**PROMPT:** Each entry must be restated exactly as it appears.

[Collected data entries]
Lemma decodePacket_copied (packet : AVPacket) (s : AudioStream.t) :
  AudioStream.copied (snd (AudioStream.decodePacket packet s)) = AudioStream.copied s.
Proof.
  unfold AudioStream.decodePacket. rewrite bind_get.
  destruct (avcodec_send_packet (Stream.m_context (AudioStream.base s)) packet)
    as [sent ctx].
  rewrite bind_put.
  destruct (negb (sent =? 0)); [reflexivity|].
  rewrite bind_get. cbn [AudioStream.base AudioStream.set_submitted AudioStream.set_base
                         Stream.m_context Stream.set_context].
  destruct (avcodec_receive_frame ctx) as [[received frame] ctx'].
  rewrite bind_put.
  destruct (negb (received =? 0)); reflexivity.
Qed.

(** At a head of the inner loop what is left of the loops of [onGetData]
    is this loop, the release of the packet and the later turns of the
    outer loop. *)
Lemma reaches_run
    (fuel : nat) (data : AudioStream.Chunk) (s : AudioStream.t)
    (outer inner : nat) (p : AVPacket) (data' : AudioStream.Chunk) (s' : AudioStream.t) :
  Turns.reaches fuel data s outer inner p data' s' ->
  AudioStream.fillChunk fuel None
    {| AudioStream.samples := true; AudioStream.sampleCount := AudioStream.sampleCount data |} s
  = bind (AudioStream.decodeWhileNeeded inner p data')
         (fun data1 => bind (AudioStream.onBase (Stream.av_packet_unref p))
                            (fun _ => AudioStream.fillChunk outer (Some p) data1)) s'.
Proof.
  induction 1 as [outer p s1 Hfuel Hbelow Hpop
                 |outer inner p data' s' s1 _ IH Hdecode
                 |outer inner p q data' data1 s' s1 s2 s3 s4 _ IH Hdecode Happend Hunref
                    Hbelow Hpop].
  - subst fuel. cbn [AudioStream.fillChunk]. rewrite bind_get.
    cbn [AudioStream.sampleCount]. unfold Decoding.oneSecond in Hbelow.
    apply Z.ltb_lt in Hbelow. rewrite Hbelow.
    rewrite (bind_Return _ _ _ _ _ Hpop). reflexivity.
  - rewrite IH. cbn [AudioStream.decodeWhileNeeded]. cbv zeta.
    rewrite !bind_assoc, (bind_Return _ _ _ _ _ Hdecode). cbn [fst snd].
    rewrite bind_assoc, bind_ret_l. reflexivity.
  - rewrite IH. cbn [AudioStream.decodeWhileNeeded]. cbv zeta.
    rewrite !bind_assoc, (bind_Return _ _ _ _ _ Hdecode). cbn [fst snd].
    rewrite bind_assoc, (bind_Return _ _ _ _ _ Happend), bind_ret_l.
    rewrite (bind_Return _ _ _ _ _ Hunref).
    cbn [AudioStream.fillChunk]. rewrite bind_get.
    unfold Decoding.oneSecond in Hbelow. apply Z.ltb_lt in Hbelow. rewrite Hbelow.
    rewrite (bind_Return _ _ _ _ _ Hpop). reflexivity.
Qed.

**RESULT OF THIS EXERCISE:**
Lemma decodePacket_copied (packet : AVPacket) (s : AudioStream.t) :
  AudioStream.copied (snd (AudioStream.decodePacket packet s)) = AudioStream.copied s.
Proof.
  unfold AudioStream.decodePacket. rewrite bind_get.
  destruct (avcodec_send_packet (Stream.m_context (AudioStream.base s)) packet)
    as [sent ctx].
  rewrite bind_put.
  destruct (negb (sent =? 0)); [reflexivity|].
  rewrite bind_get. cbn [AudioStream.base AudioStream.set_submitted AudioStream.set_base
                         Stream.m_context Stream.set_context].
  destruct (avcodec_receive_frame ctx) as [[received frame] ctx'].
  rewrite bind_put.
  destruct (negb (received =? 0)); reflexivity.
Qed.

(** At a head of the inner loop what is left of the loops of [onGetData]
    is this loop, the release of the packet and the later turns of the
    outer loop. *)
Lemma reaches_run
    (fuel : nat) (data : AudioStream.Chunk) (s : AudioStream.t)
    (outer inner : nat) (p : AVPacket) (data' : AudioStream.Chunk) (s' : AudioStream.t) :
  Turns.reaches fuel data s outer inner p data' s' ->
  AudioStream.fillChunk fuel None
    {| AudioStream.samples := true; AudioStream.sampleCount := AudioStream.sampleCount data |} s
  = bind (AudioStream.decodeWhileNeeded inner p data')
         (fun data1 => bind (AudioStream.onBase (Stream.av_packet_unref p))
                            (fun _ => AudioStream.fillChunk outer (Some p) data1)) s'.
Proof.
  induction 1 as [outer p s1 Hfuel Hbelow Hpop
                 |outer inner p data' s' s1 _ IH Hdecode
                 |outer inner p q data' data1 s' s1 s2 s3 s4 _ IH Hdecode Happend Hunref
                    Hbelow Hpop].
  - subst fuel. cbn [AudioStream.fillChunk]. rewrite bind_get.
    cbn [AudioStream.sampleCount]. unfold Decoding.oneSecond in Hbelow.
    apply Z.ltb_lt in Hbelow. rewrite Hbelow.
    rewrite (bind_Return _ _ _ _ _ Hpop). reflexivity.
  - rewrite IH. cbn [AudioStream.decodeWhileNeeded]. cbv zeta.
    rewrite !bind_assoc, (bind_Return _ _ _ _ _ Hdecode). cbn [fst snd].
    rewrite bind_assoc, bind_ret_l. reflexivity.
  - rewrite IH. cbn [AudioStream.decodeWhileNeeded]. cbv zeta.
    rewrite !bind_assoc, (bind_Return _ _ _ _ _ Hdecode). cbn [fst snd].
    rewrite bind_assoc, (bind_Return _ _ _ _ _ Happend), bind_ret_l.
    rewrite (bind_Return _ _ _ _ _ Hunref).
    cbn [AudioStream.fillChunk]. rewrite bind_get.
    unfold Decoding.oneSecond in Hbelow. apply Z.ltb_lt in Hbelow. rewrite Hbelow.
    rewrite (bind_Return _ _ _ _ _ Hpop). reflexivity.
Qed.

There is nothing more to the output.